Molecular signature pathway of gene protein interaction in human mitochondrial DNA (mtDNA) metabolism linked disease

Abstract

Abstract Mitochondrial DNA (mtDNA) contains approximately 37 numbers genes which encoded functional proteins that are essential for cellular energy production and regulation of biochemical process within human. Therefore, any kind of mtDNA abnormalities can initiate an energy calamity, ensuing in crucial mitochondrial diseases. It also depends on nuclear genes because its protein products properly help in mtDNA replication and maintenances of dNTP pools within cytosol and mitochondrial matrix part. Mitochondrial DNA dNTP synthesis comes from two broad categories: primarily mitochondrial salvage and cytosolic de novo pathways with the direct help towards some kind of factors and a variety of enzymes. However, defective mtDNA maintenance can lead to severe disease in humans which may have poor curative therapeutic accessible approaches.
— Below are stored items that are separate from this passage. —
(** [job.pages_scraped?.length || 0] *)
Definition pages_count (job : Job.t) : nat :=
  match Job.pages_scraped job with
  | Some pages => length pages
  | None => 0
  end.

(** One entry of the pages list: the link, its text
    ([page.title || page.url]) and the depth. *)
Record page_row := {
  href : js_string;
  link_text : js_string;
  depth_shown : Z
}.

Definition page_row_of (page : Job.page) : page_row :=
  {| href := Job.page_url page;
     link_text := match Job.page_title page with
                  | Some t => if truthy t then t else Job.page_url page
                  | None => Job.page_url page
                  end;
     depth_shown := Job.page_depth page |}.

(** [job.pages_scraped?.map(...)] *)
Definition pages_rows (job : Job.t) : list page_row :=
  match Job.pages_scraped job with
  | Some pages => page_row_of <$> pages
  | None => []
  end.

(** [job.summaries?.map(...)]: title, link and text of each summary. *)
Definition summaries_rows (job : Job.t) : list Job.page_summary :=
  match Job.summaries job with
  | Some l => l
  | None => []
  end.

Inductive panel :=
| ReportPanel (report : js_string)
| PagesPanel (rows : list page_row)
| SummariesPanel (rows : list Job.page_summary).
(** * Scoring, error results and compliance reports of a11y-wizard

    Shallow embedding of the scoring and reporting code of the repository:
    - [AccessibilityChecker] (accessibility_checker.py): axe-core result
      processing, the strict web score ("Policy A"), fix suggestions and the
      error result;
    - [AccessibilityScorer.calculate_score] (templates/scoring.py): the
      weighted impact-and-prevalence score ("Policy B");
    - [PDFAccessibilityChecker._calculate_score] and [_error_result]
      (pdf_analyzer.py): the document score ("Policy C");
    - [UniversityComplianceTracker] (compliance_tracker.py): compliance
      status, JSON report and CSV report.

    Python strings are modelled as [string]; one character is one [ascii]
    (the analysed texts are ASCII).  A Python float is represented by its
    exact value in [Q]; [Float64] rounds each float operation to binary64,
    and each place that reads floats as exact rationals says so. *)

From Stdlib Require Import ZArith QArith Qpower Qround Qminmax Lia Lqa List String Ascii Bool.
Import ListNotations.
Open Scope string_scope.
Open Scope nat_scope.

(** ** Python string helpers *)

Module Py.

(** [str.lower] on ASCII characters. *)
Definition lower_char (c : ascii) : ascii :=
  let n := nat_of_ascii c in
  if (65 <=? n) && (n <=? 90) then ascii_of_nat (n + 32) else c.

Fixpoint lower (s : string) : string :=
  match s with
  | EmptyString => EmptyString
  | String c s' => String (lower_char c) (lower s')
  end.

Definition upper_char (c : ascii) : ascii :=
  let n := nat_of_ascii c in
  if (97 <=? n) && (n <=? 122) then ascii_of_nat (n - 32) else c.

Fixpoint upper (s : string) : string :=
  match s with
  | EmptyString => EmptyString
  | String c s' => String (upper_char c) (upper s')
  end.

Definition is_alpha (c : ascii) : bool :=
  let n := nat_of_ascii c in
  ((65 <=? n) && (n <=? 90)) || ((97 <=? n) && (n <=? 122)).

(** [str.title]: a letter is upper-cased when the previous character is not
    a letter, lower-cased otherwise. *)
Fixpoint title_aux (prev_cased : bool) (s : string) : string :=
  match s with
  | EmptyString => EmptyString
  | String c s' =>
      let c' := if is_alpha c then
                  (if prev_cased then lower_char c else upper_char c)
                else c in
      String c' (title_aux (is_alpha c) s')
  end.

Definition title (s : string) : string := title_aux false s.

(** [s.replace("-", " ")]. *)
Fixpoint replace_dash (s : string) : string :=
  match s with
  | EmptyString => EmptyString
  | String c s' =>
      String (if Ascii.eqb c "-"%char then " "%char else c) (replace_dash s')
  end.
Existing research supports that a vast number of drugs and inhibitor components have played significant roles in regulating the mtDNA as well as dNTP pool alteration. The review will primarily focus on the protein regulatory pathways of mitochondrial deoxyribonucleotide (mtDNA) metabolism i.e. mtDNA synthesis, maintenances and its degradation with the connection of several mtDNA metabolism linked diseases.